As enterprise bargaining ramps up at universities across the country, peak union leader Damian Cahill has announced his exit.
Dr Cahill will announce today he will not seek re-election as General Secretary of the National Tertiary Education Union (NTEU) and intends to stand down in October. He is expected to return to the University of Sydney, where he taught political economy prior to becoming NSW State Secretary.
The surprise announcement comes as the NTEU ramps up for a new round of enterprise bargaining across the country, with the union capitalising on its successful strategy of branding university managements as indifferent to the interests of the staff.
The NTEU has long campaigned on underpayment cases at universities across the country and during Dr Cahill’s term, intensified its argument that university councils are indifferent to the interests of staff and students.
The result is multiple interventions by the Commonwealth Government, with Education Minister Jason Clare announcing in October, "if you don't think there are challenges in university governance, you've been living under a rock.” The union was also instrumental in the creation of present NSW and Victorian parliamentary inquiries into university management.
Dr Cahill’s announcement was not widely expected, although there is speculation of tension with his 2022 election running mate, National President Alison Barnes. Her support was crucial in his replacing previous general secretary Matthew McGowan before that year’s election, but observers now suggest their unity ticket does not extend to management of the new bargaining round.

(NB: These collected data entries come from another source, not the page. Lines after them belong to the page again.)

(* ===== verification/SyncChainSpec.v ===== *)
(** Theorems about the chain of synchronization (SyncChain.v): what inserting a block
    does to the memory pool and the transactions under verification, block locators, and
    forgetting blocks. *)
From Stdlib Require Import ZArith Lia Strings.Byte Sorted.
From stdpp Require Import base decidable numbers countable gmap list relations.
From S2P Require Import Prelude Crypto Serialization Codec Chain ChainHash Network Storage Kv Db DbSpec Filters HashQueue.
From S2P Require Import DbUtxo DbExamples LinkedMap FiltersSpec MemoryPool MemoryPoolInv MemoryPoolSpec SyncChain.

Local Open Scope Z_scope.

Module SyncChainSpec.
Import Ser Chain ChainHash Network Storage HashQueue BestHeaders MemoryPoolInv MemoryPoolSpec SyncChain.

(** * Memory pool *)

Section pool.
Context `{HashOrder} {E : Type} (inputs_of : bytes -> list bytes).
Implicit Types pool : MemoryPool.Pool.

(** Entries are kept as they are or leave. *)
Definition shrinks pool pool' : Prop := forall h, pool_of pool' !! h = None \/ pool_of pool' !! h = pool_of pool !! h.

Lemma shrinks_refl pool : shrinks pool pool.
Proof. intros h. by right. Qed.
Lemma shrinks_trans pool1 pool2 pool3 : shrinks pool1 pool2 -> shrinks pool2 pool3 -> shrinks pool1 pool3.
Proof. intros H1 H2 h. destruct (H2 h) as [?| ->]; [by left|apply H1]. Qed.

Lemma conflicts_mono (m m' : gmap bytes MemoryPool.Entry) spent spent' h :
  (forall h e, m' !! h = Some e -> m !! h = Some e) -> spent' ⊆ spent -> conflicts m' spent' h -> conflicts m spent h.
Proof. intros Hm Hs. induction 1; [eapply conflicts_direct|eapply conflicts_further]; eauto. Qed.

Lemma shrinks_Some pool pool' h e : shrinks pool pool' -> pool_of pool' !! h = Some e -> pool_of pool !! h = Some e.
Proof. intros Hs He. destruct (Hs h); congruence. Qed.

Lemma shrinks_unspent pool pool' o :
  inv inputs_of (MemoryPool.storage pool) -> inv inputs_of (MemoryPool.storage pool') -> shrinks pool pool' ->
  MemoryPool.is_output_spent (MemoryPool.storage pool) o = false -> MemoryPool.is_output_spent (MemoryPool.storage pool') o = false.
Proof.
  intros Hi Hi' Hs. unfold MemoryPool.is_output_spent. rewrite !bool_decide_eq_false. intros Hn [h Hh]. apply Hn.
  apply (inv_spent _ _ Hi') in Hh as (e & He & Ho). exists h. apply (inv_spent _ _ Hi). exists e. split; [|done]. by eapply shrinks_Some.
Qed.
(* ===== verification/Float64.v ===== *)
(** Double-precision numbers ([f64]), as far as the node computes with times and
    speeds: the binary64 format of the Standard Library's specification of floating
    point, rounding to nearest even. *)
From Stdlib Require Import ZArith Lia Floats.SpecFloat Floats.FloatClass.
From stdpp Require Import base.
From S2P Require Import Prelude.

Local Open Scope Z_scope.

Module F64.

Definition prec : Z := 53.
Definition emax : Z := 1024.

Definition f64 : Type := spec_float.

Definition add : f64 -> f64 -> f64 := SFadd prec emax.
Definition sub : f64 -> f64 -> f64 := SFsub prec emax.
Definition mul : f64 -> f64 -> f64 := SFmul prec emax.
Definition div : f64 -> f64 -> f64 := SFdiv prec emax.

(** [as f64] of an integer. *)
Definition of_int (z : Z) : f64 := binary_normalize prec emax z 0 false.

(** A literal [n / d]. *)
Definition ratio (n d : Z) : f64 := div (of_int n) (of_int d).

(** The comparisons [<], [<=], [>]; all are false on a number that is not one. *)
Definition ltb (x y : f64) : bool := SFltb x y.
Definition leb (x y : f64) : bool := SFleb x y.
Definition gtb (x y : f64) : bool := SFltb y x.
Definition geb (x y : f64) : bool := SFleb y x.

Definition partial_cmp (x y : f64) : option comparison := SFcompare x y.

Definition is_normal (x : f64) : bool :=
  match SFclassify prec x with PNormal | NNormal => true | _ => false end.

(** [as u32]: towards zero, saturating. *)
Definition to_u32 (x : f64) : Z :=
  match x with
  | S754_nan | S754_zero _ | S754_infinity true | S754_finite true _ _ => 0
  | S754_infinity false => 2 ^ 32 - 1
  | S754_finite false m e => Z.min (2 ^ 32 - 1) (Z.shiftl (Zpos m) e)
  end.

Lemma to_u32_range x : 0 <= to_u32 x < 2 ^ 32.
Proof.
  destruct x as [[]|[]| |[] m e]; cbn [to_u32]; try lia.
  assert (0 <= Z.shiftl (Zpos m) e) by (apply Z.shiftl_nonneg; lia). lia.
Qed.

End F64.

Dr Cahill is widely recognised as a tough and focused negotiator but with a comprehensive understanding of industrial relations law and practise – there is a suggestion that enterprise bargaining without him will take longer for the same deal to be done.
But while he talked to managements, he never liked what he said they stood for. In 2022 he claimed universities were “morphing into property developers with a side-hustle in education.” It was not a compliment.